大鹿村に江戸時代から伝わる行楽弁当「ろくべん」を学ぶ勉強会が9月12日、同村で観光関係者を対象に開かれた。
「ろくべん」は同村に300年継承され、国指定の重要無形民俗文化財である「大鹿歌舞伎」の観劇の席など、「ハレの日」に食べられてきた。江戸時代から伝わり、20品目ほどのおかずとご飯を、木製の器に入れて持ち運ぶ。
勉強会は、この「ろくべん」を正しく継承しようと同村観光協会が企画した。村内の観光関係者など10人ほどが参加し、講師から由来や中身など「ろくべん」にまつわる話を聞いた後、調理講習と試食会も開いた。

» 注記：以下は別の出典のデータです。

(** A sandbox answers only its own request, and only once: a POST to
    [/v1/response] changes at most the entry registered for the sandbox the
    connection belongs to, only when that entry has neither a response nor a
    cancellation, and then the entry holds exactly the posted body.  Otherwise the
    reply is an error and nothing changes. *)
Theorem handleResponse_isolated (method sandboxID ct : string) (body : option string) (r : Registry) :
  match handleResponse method sandboxID ct body r with
  | (r', RNoContent) =>
      exists p e b, reg r !! sandboxID = Some p /\ heap r !! p = Some e /\ body = Some b
        /\ method = "POST" /\ delivered e = false /\ cancelled e = false
        /\ (Response <$> heap r' !! p) = Some (b, ct, true)
        /\ reg r' = reg r /\ forall q, q <> p -> heap r' !! q = heap r !! q
  | (r', RError code) => r' = r /\ In code [405; 404; 400; 409]%Z
  | (_, _) => False
  end.
Proof.
  unfold handleResponse, resolveEntry, Lookup, SetResponse.
  destruct (String.eqb_spec method "POST") as [->|]; cbn [negb]; [|cbn; auto].
  destruct (String.eqb sandboxID ""); [cbn; auto|].
  destruct (reg r !! sandboxID) as [p|] eqn:Ep; [|cbn; auto].
  destruct (heap r !! p) as [e|] eqn:Ee; [|cbn; auto]. destruct body as [b|]; [|cbn; auto].
  destruct (delivered e || cancelled e) eqn:E; [cbn; auto 6|].
  apply orb_false_iff in E as [Hd Hc]. exists p, e, b. cbn. rewrite lookup_insert_eq.
  split_and!; try done. intros q Hq. by rewrite lookup_insert_ne.
Qed.

(** The unregister function of an earlier execution leaves a later registration
    of the same sandbox alone. *)
Lemma unregister_own sandboxID p q r :
  p <> q -> unregister sandboxID p (Register sandboxID q r) = Register sandboxID q r.
Proof.
  intros Hne. unfold unregister, Register. cbn. rewrite lookup_insert_eq.
  rewrite decide_False by congruence. done.
Qed.

(** ** Bodies are whole or refused *)

Lemma length_take_str n s : String.length (take_str n s) = Nat.min n (String.length s).
Proof. revert s. induction n as [|n IH]; intros [|c s]; cbn; [done..|]. by rewrite IH. Qed.

(** A body is delivered whole or refused: [readBodyBounded] returns a body
    exactly when reading ended without an error within the limit, and then it
    returns every byte; past the limit it fails instead of truncating. *)
Theorem readBodyBounded_spec (data : string) (err : bool) (limit : Z) :
  0 <= limit ->
  readBodyBounded data err limit
  = if limit <? Z.of_nat (String.length data) then Err TooLarge
    else if err then Err ReadError else Ok data.
Proof.
  intros Hl. unfold readBodyBounded. set (len := Z.of_nat (String.length data)).
  assert (Hlen : Z.of_nat (String.length (if len <=? limit + 1 then data
    else take_str (Z.to_nat (limit + 1)) data)) = Z.min len (limit + 1)).
  { destruct (Z.leb_spec len (limit + 1)); [subst len; lia|]. rewrite length_take_str. subst len. lia. }
  rewrite Hlen. destruct (Z.ltb_spec limit len).
  - rewrite (proj2 (Z.leb_gt len limit)), (proj2 (Z.ltb_lt limit _)) by lia. by rewrite andb_false_r.
  - rewrite (proj2 (Z.leb_le len limit)), (proj2 (Z.ltb_ge limit _)), (proj2 (Z.leb_le len _)) by lia.
    by rewrite andb_true_r.
Qed.

Lemma readBodyBounded_spec_witness :
  readBodyBounded "abc" false 2 = Err TooLarge /\ readBodyBounded "ab" false 2 = Ok "ab".
Proof. split; (rewrite readBodyBounded_spec; [reflexivity|lia]). Defined.

(** [streamWithFlush] reports bytes written exactly when there are some, and
    they are the agent's output in order, cut at the first failed write or read
    error. *)
Lemma streamWithFlush_spec src wrote :
  let '(b, out) := streamWithFlush src wrote in
  (b = true <-> wrote = true \/ out <> "")
  /\ exists rest, String.concat "" (List.map ch_data src) = out ++ rest.
Proof.
  assert (Hc : forall x l, String.concat "" (x :: l) = x ++ String.concat "" l).
  { intros x [|y l]; cbn; [by rewrite str_app_nil_r|done]. }
  revert wrote. induction src as [|c src IH]; intros wrote; cbn [streamWithFlush List.map]; [naive_solver|].
  rewrite Hc. destruct (String.eqb_spec (ch_data c) "") as [E|E].
  - rewrite E. destruct (ch_err c); [split; [naive_solver|eauto]|]. apply IH.
  - destruct (ch_writes c); cbn [negb]; [|split; [naive_solver|eauto]].
    destruct (ch_err c); [split; [naive_solver|eauto]|].
    specialize (IH true). destruct (streamWithFlush src true) as [b out]. destruct IH as [Hb [rest Hr]].
    split; [|exists rest; by rewrite Hr, str_app_assoc].
    split; [|naive_solver]. intros _. right. by destruct (ch_data c).
Qed.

おかずとして、海のない長野ではイカを塩漬けにした「塩イカ」、江戸時代に貴重とされた練り物の「ちくわ」、各家庭の味が際立つ「煮豆」、保存食でもある「高野豆腐」などを紹介。一方、江戸時代にはなかった冷凍食品や、おかずを仕切るセロハンは「ろくべん」には使わない物として説明があった。
春と秋の年2回上演される「大鹿歌舞伎」では「ろくべん」が販売されていたが、コロナ禍でストップしているという。本来の「ろくべん」を作るには大変な手間がかかるため、コロナ禍前でも「ろくべん」を作るのは難しかったこともあり、同協会会長の平瀬定雄さんが「後輩へ『ろくべん』をつないでもらえるよう勉強会を開いた。時間と手間がかかり、手の込んだ料理を食べる機会が減っている今こそ、ぜいたくな弁当と言える」と話す。
今回の勉強会を生かし、10月に村内で行われる催しで「ろくべん」を食べる企画を予定しているという。平瀬さんは「来春の大鹿歌舞伎で、観劇と『ろくべん』を併せて楽しんでいただける席を用意することを目指している」と話す。